→ TRY IT: Go to the line in the entries below that holds "rewrite bool_decide_eq_true_2." and repeat exactly from there through the line that holds "- pose proof (Zsum_nonneg zs Hzs) as Hs.", inclusive.

Collected data
- Opening Delimiter -

(** ** Doubles: sums that are exact *)

Lemma pow2_nonpos (j : Z) : (0 ≤ j)%Z → pow2 (- j) = (1 / Qc_of_Z (2 ^ j))%Qc.
Proof.
  intros Hj. unfold pow2. rewrite Z.opp_involutive.
  by rewrite Z.max_r, Z.max_l, Z.pow_0_r, Z2Qc_inj_1 by lia.
Qed.

Lemma pow2_nonneg (j : Z) : (0 ≤ j)%Z → pow2 j = Qc_of_Z (2 ^ j).
Proof.
  intros Hj. unfold pow2.
  rewrite Z.max_l, Z.max_r, Z.pow_0_r, Z2Qc_inj_1 by lia.
  by field.
Qed.

Lemma Qc_of_Z_pow2_pos (j : Z) : (0 ≤ j)%Z → (0 < Qc_of_Z (2 ^ j))%Qc.
Proof.
  intros Hj. rewrite <-Z2Qc_inj_0. apply (proj1 (Z2Qc_inj_lt _ _)).
  by apply Z.pow_pos_nonneg.
Qed.

Lemma Qfloor_Qc_of_Z (k : Z) : Qfloor (Qc_of_Z k) = k.
Proof. apply Qfloor_Z. Qed.

Lemma round_half_even_Z (k : Z) : round_half_even (Qc_of_Z k) = k.
Proof.
  unfold round_half_even. rewrite Qfloor_Qc_of_Z.
  replace (Qc_of_Z k - Qc_of_Z k)%Qc with 0%Qc by ring. done.
Qed.

Lemma Qnum_Qc_of_Z (k : Z) : Qnum (Qc_of_Z k) = k.
Proof. done. Qed.

Lemma Qden_Qc_of_Z (k : Z) : Qden (Qc_of_Z k) = 1%positive.
Proof. done. Qed.

Lemma ulp_exponent_Z (k : Z) :
  (0 < k < double_limit)%Z → ulp_exponent (Qc_of_Z k) = (Z.log2 k - 52)%Z.
Proof.
  intros [Hpos Hlt]. unfold ulp_exponent.
  rewrite Qnum_Qc_of_Z, Qden_Qc_of_Z. cbn [Z.log2]. rewrite Z.sub_0_r.
  pose proof (Z.log2_nonneg k) as Hlog.
  rewrite bool_decide_eq_true_2.
  - lia.
  - rewrite pow2_nonneg by done. apply (proj1 (Z2Qc_inj_le _ _)).
    by apply Z.log2_spec.
Qed.

Lemma round64_Z (k : Z) :
  (0 ≤ k < double_limit)%Z → round64 (Qc_of_Z k) = Qc_of_Z k.
Proof.
  intros [Hk Hlt]. destruct (decide (k = 0%Z)) as [->|Hne]; [by rewrite Z2Qc_inj_0|].
  assert (0 < k)%Z as Hpos by lia.
  unfold round64.
  assert ((Qc_of_Z k ?= 0)%Qc = Gt) as ->.
  { apply Qcgt_alt. rewrite <-Z2Qc_inj_0. by apply (proj1 (Z2Qc_inj_lt _ _)). }
  unfold round_positive. rewrite ulp_exponent_Z by done.
  assert (Z.log2 k < 53)%Z as Hlog by (by apply Z.log2_lt_pow2).
  pose proof (Z.log2_nonneg k) as Hlog0.
  set (j := (52 - Z.log2 k)%Z).
  replace (Z.log2 k - 52)%Z with (- j)%Z by (unfold j; lia).
  assert (0 ≤ j)%Z as Hj by (unfold j; lia).
  rewrite pow2_nonpos by done.
  pose proof (Qc_of_Z_pow2_pos j Hj) as Hp.
  assert (Qc_of_Z (2 ^ j) ≠ 0%Qc) as Hp0
    by (intros E; rewrite E in Hp; by apply (irreflexivity Qclt 0%Qc)).
  assert (Qc_of_Z k / (1 / Qc_of_Z (2 ^ j)) = Qc_of_Z (k * 2 ^ j))%Qc as ->.
  { rewrite Z2Qc_inj_mul. by field. }
  rewrite round_half_even_Z, Z2Qc_inj_mul. by field.
Qed.

Lemma fadd_Z (a b : Z) :
  (0 ≤ a)%Z → (0 ≤ b)%Z → (a + b < double_limit)%Z →
  fadd (Qc_of_Z a) (Qc_of_Z b) = Qc_of_Z (a + b).
Proof.
  intros Ha Hb Hlt. unfold fadd. rewrite <-Z2Qc_inj_add.
  apply round64_Z. lia.
Qed.

Lemma Zsum_app (xs ys : list Z) : Zsum (xs ++ ys) = (Zsum xs + Zsum ys)%Z.
Proof.
  induction xs as [|x xs IH]; [done|].
  rewrite <-app_comm_cons. cbn [Zsum]. rewrite IH. lia.
Qed.

Lemma Zsum_nonneg (zs : list Z) : Forall (λ z, 0 ≤ z)%Z zs → (0 ≤ Zsum zs)%Z.
Proof. induction 1; cbn [Zsum]; lia. Qed.

Lemma Zsum_take_drop (n : nat) (zs : list Z) :
  (Zsum (take n zs) + Zsum (drop n zs))%Z = Zsum zs.
Proof. by rewrite <-Zsum_app, take_drop. Qed.

Lemma sum_loop_Z (zs : list Z) (a : Z) :
  (0 ≤ a)%Z → Forall (λ z, 0 ≤ z)%Z zs → (a + Zsum zs < double_limit)%Z →
  sum_loop (Qc_of_Z a) (Qc_of_Z <$> zs) = Qc_of_Z (a + Zsum zs).
Proof.
  intros Ha Hzs. revert a Ha.
  induction Hzs as [|z zs Hz Hzs IH]; intros a Ha Hlt; cbn [Zsum] in *.
  - by rewrite Z.add_0_r.
  - pose proof (Zsum_nonneg zs Hzs) as Hs.
    rewrite fmap_cons. unfold sum_loop. cbn [foldl].
    rewrite fadd_Z by lia. fold (sum_loop (Qc_of_Z (a + z)) (Qc_of_Z <$> zs)).
    rewrite IH by lia. f_equal. lia.
Qed.

Lemma zip_with_fadd_Z (r c : list Z) :
  Forall (λ z, 0 ≤ z)%Z r → Forall (λ z, 0 ≤ z)%Z c →
  (Zsum r + Zsum c < double_limit)%Z →
  zip_with fadd (Qc_of_Z <$> r) (Qc_of_Z <$> c)
  = Qc_of_Z <$> zip_with Z.add r c.
Proof.
  intros Hr. revert c.
  induction Hr as [|x r Hx Hr IH]; intros c Hc Hlt; [done|].
  destruct Hc as [|y c Hy Hc]; [done|].
  pose proof (Zsum_nonneg r Hr) as Hsr. pose proof (Zsum_nonneg c Hc) as Hsc.
  cbn [Zsum] in *.
  rewrite !fmap_cons. cbn [zip_with]. rewrite fmap_cons.
  rewrite fadd_Z by lia. f_equal. apply IH; [done|]. lia.
Qed.

Lemma Zsum_zip_with (r c : list Z) :
  length r = length c → Zsum (zip_with Z.add r c) = (Zsum r + Zsum c)%Z.
Proof.
  revert c. induction r as [|x r IH]; intros [|y c] Hlen; try done.
  cbn [Zsum zip_with]. injection Hlen as Hlen.
  specialize (IH c Hlen). lia.
Qed.

Lemma Forall_zip_with_add (r c : list Z) :
  Forall (λ z, 0 ≤ z)%Z r → Forall (λ z, 0 ≤ z)%Z c →
  Forall (λ z, 0 ≤ z)%Z (zip_with Z.add r c).
Proof.
  intros Hr. revert c. induction Hr as [|x r Hx Hr IH]; intros c Hc; [done|].
  destruct Hc as [|y c Hy Hc]; [done|]. cbn [zip_with].
  constructor; [lia|by apply IH].
Qed.

Lemma add_lanes_Z (groups : nat) (r a : list Z) :
  length r = 8 → 8 * groups ≤ length a →
  Forall (λ z, 0 ≤ z)%Z r → Forall (λ z, 0 ≤ z)%Z a →
  (Zsum r + Zsum a < double_limit)%Z →
  ∃ r' a',
    add_lanes groups (Qc_of_Z <$> r) (Qc_of_Z <$> a)
    = (Qc_of_Z <$> r', Qc_of_Z <$> a') ∧
    length r' = 8 ∧ Forall (λ z, 0 ≤ z)%Z r' ∧ Forall (λ z, 0 ≤ z)%Z a' ∧
    (Zsum r' + Zsum a')%Z = (Zsum r + Zsum a)%Z.
Proof.
  revert r a. induction groups as [|groups IH]; intros r a Hr Hlen Hr0 Ha0 Hlt.
  - exists r, a. by repeat split.
  - cbn [add_lanes]. rewrite <-fmap_take, <-fmap_drop.
    pose proof (Zsum_take_drop 8 a) as Hsplit.
    assert (Forall (λ z, 0 ≤ z)%Z (take 8 a)) as Ht by by apply Forall_take.
    assert (Forall (λ z, 0 ≤ z)%Z (drop 8 a)) as Hd by by apply Forall_drop.
    pose proof (Zsum_nonneg _ Ht) as Hst. pose proof (Zsum_nonneg _ Hd) as Hsd.
    assert (length (take 8 a) = 8) as Hlt8 by (rewrite length_take; lia).
    rewrite zip_with_fadd_Z by (done || lia).
    destruct (IH (zip_with Z.add r (take 8 a)) (drop 8 a))
      as (r' & a' & Hrun & Hr' & Hr'0 & Ha'0 & Hsum).
    + rewrite length_zip_with. lia.
    + rewrite length_drop. lia.
    + by apply Forall_zip_with_add.
    + done.
    + rewrite Zsum_zip_with by congruence. lia.
    + exists r', a'. split; [done|]. split; [done|]. split; [done|].
      split; [done|]. rewrite Hsum, Zsum_zip_with by congruence. lia.
Qed.

Lemma sum_block_Z (zs : list Z) :
  8 ≤ length zs → Forall (λ z, 0 ≤ z)%Z zs → (Zsum zs < double_limit)%Z →
  sum_block (Qc_of_Z <$> zs) = Qc_of_Z (Zsum zs).
Proof.
  intros Hlen Hzs Hlt. unfold sum_block.
  rewrite length_fmap, <-fmap_take, <-fmap_drop.
  pose proof (Zsum_take_drop 8 zs) as Hsplit.
  destruct (add_lanes_Z (length zs / 8 - 1) (take 8 zs) (drop 8 zs))
    as (r & rest & -> & Hr & Hr0 & Hrest0 & Hsum).
  - rewrite length_take. lia.
  - rewrite length_drop. pose proof (Nat.Div0.mul_div_le (length zs) 8). lia.
  - by apply Forall_take.
  - by apply Forall_drop.
  - lia.
  - pose proof (Zsum_nonneg _ Hrest0) as Hsr.
    destruct r as [|r0 [|r1 [|r2 [|r3 [|r4 [|r5 [|r6 [|r7 [|]]]]]]]]];
      try discriminate Hr.
    repeat match goal with
           | H : Forall _ (_ :: _) |- _ => apply Forall_cons in H as [? H]
           end.
    cbn [Zsum] in Hsum. unfold lane.
    cbn [fmap list_fmap lookup list_lookup default from_option id].
    rewrite !fadd_Z by lia.
    rewrite sum_loop_Z by (done || lia).
    f_equal. lia.
Qed.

- Closing Delimiter -

→ TASK ANSWER:
  rewrite bool_decide_eq_true_2.
  - lia.
  - rewrite pow2_nonneg by done. apply (proj1 (Z2Qc_inj_le _ _)).
    by apply Z.log2_spec.
Qed.

Lemma round64_Z (k : Z) :
  (0 ≤ k < double_limit)%Z → round64 (Qc_of_Z k) = Qc_of_Z k.
Proof.
  intros [Hk Hlt]. destruct (decide (k = 0%Z)) as [->|Hne]; [by rewrite Z2Qc_inj_0|].
  assert (0 < k)%Z as Hpos by lia.
  unfold round64.
  assert ((Qc_of_Z k ?= 0)%Qc = Gt) as ->.
  { apply Qcgt_alt. rewrite <-Z2Qc_inj_0. by apply (proj1 (Z2Qc_inj_lt _ _)). }
  unfold round_positive. rewrite ulp_exponent_Z by done.
  assert (Z.log2 k < 53)%Z as Hlog by (by apply Z.log2_lt_pow2).
  pose proof (Z.log2_nonneg k) as Hlog0.
  set (j := (52 - Z.log2 k)%Z).
  replace (Z.log2 k - 52)%Z with (- j)%Z by (unfold j; lia).
  assert (0 ≤ j)%Z as Hj by (unfold j; lia).
  rewrite pow2_nonpos by done.
  pose proof (Qc_of_Z_pow2_pos j Hj) as Hp.
  assert (Qc_of_Z (2 ^ j) ≠ 0%Qc) as Hp0
    by (intros E; rewrite E in Hp; by apply (irreflexivity Qclt 0%Qc)).
  assert (Qc_of_Z k / (1 / Qc_of_Z (2 ^ j)) = Qc_of_Z (k * 2 ^ j))%Qc as ->.
  { rewrite Z2Qc_inj_mul. by field. }
  rewrite round_half_even_Z, Z2Qc_inj_mul. by field.
Qed.

Lemma fadd_Z (a b : Z) :
  (0 ≤ a)%Z → (0 ≤ b)%Z → (a + b < double_limit)%Z →
  fadd (Qc_of_Z a) (Qc_of_Z b) = Qc_of_Z (a + b).
Proof.
  intros Ha Hb Hlt. unfold fadd. rewrite <-Z2Qc_inj_add.
  apply round64_Z. lia.
Qed.

Lemma Zsum_app (xs ys : list Z) : Zsum (xs ++ ys) = (Zsum xs + Zsum ys)%Z.
Proof.
  induction xs as [|x xs IH]; [done|].
  rewrite <-app_comm_cons. cbn [Zsum]. rewrite IH. lia.
Qed.

Lemma Zsum_nonneg (zs : list Z) : Forall (λ z, 0 ≤ z)%Z zs → (0 ≤ Zsum zs)%Z.
Proof. induction 1; cbn [Zsum]; lia. Qed.

Lemma Zsum_take_drop (n : nat) (zs : list Z) :
  (Zsum (take n zs) + Zsum (drop n zs))%Z = Zsum zs.
Proof. by rewrite <-Zsum_app, take_drop. Qed.

Lemma sum_loop_Z (zs : list Z) (a : Z) :
  (0 ≤ a)%Z → Forall (λ z, 0 ≤ z)%Z zs → (a + Zsum zs < double_limit)%Z →
  sum_loop (Qc_of_Z a) (Qc_of_Z <$> zs) = Qc_of_Z (a + Zsum zs).
Proof.
  intros Ha Hzs. revert a Ha.
  induction Hzs as [|z zs Hz Hzs IH]; intros a Ha Hlt; cbn [Zsum] in *.
  - by rewrite Z.add_0_r.
  - pose proof (Zsum_nonneg zs Hzs) as Hs.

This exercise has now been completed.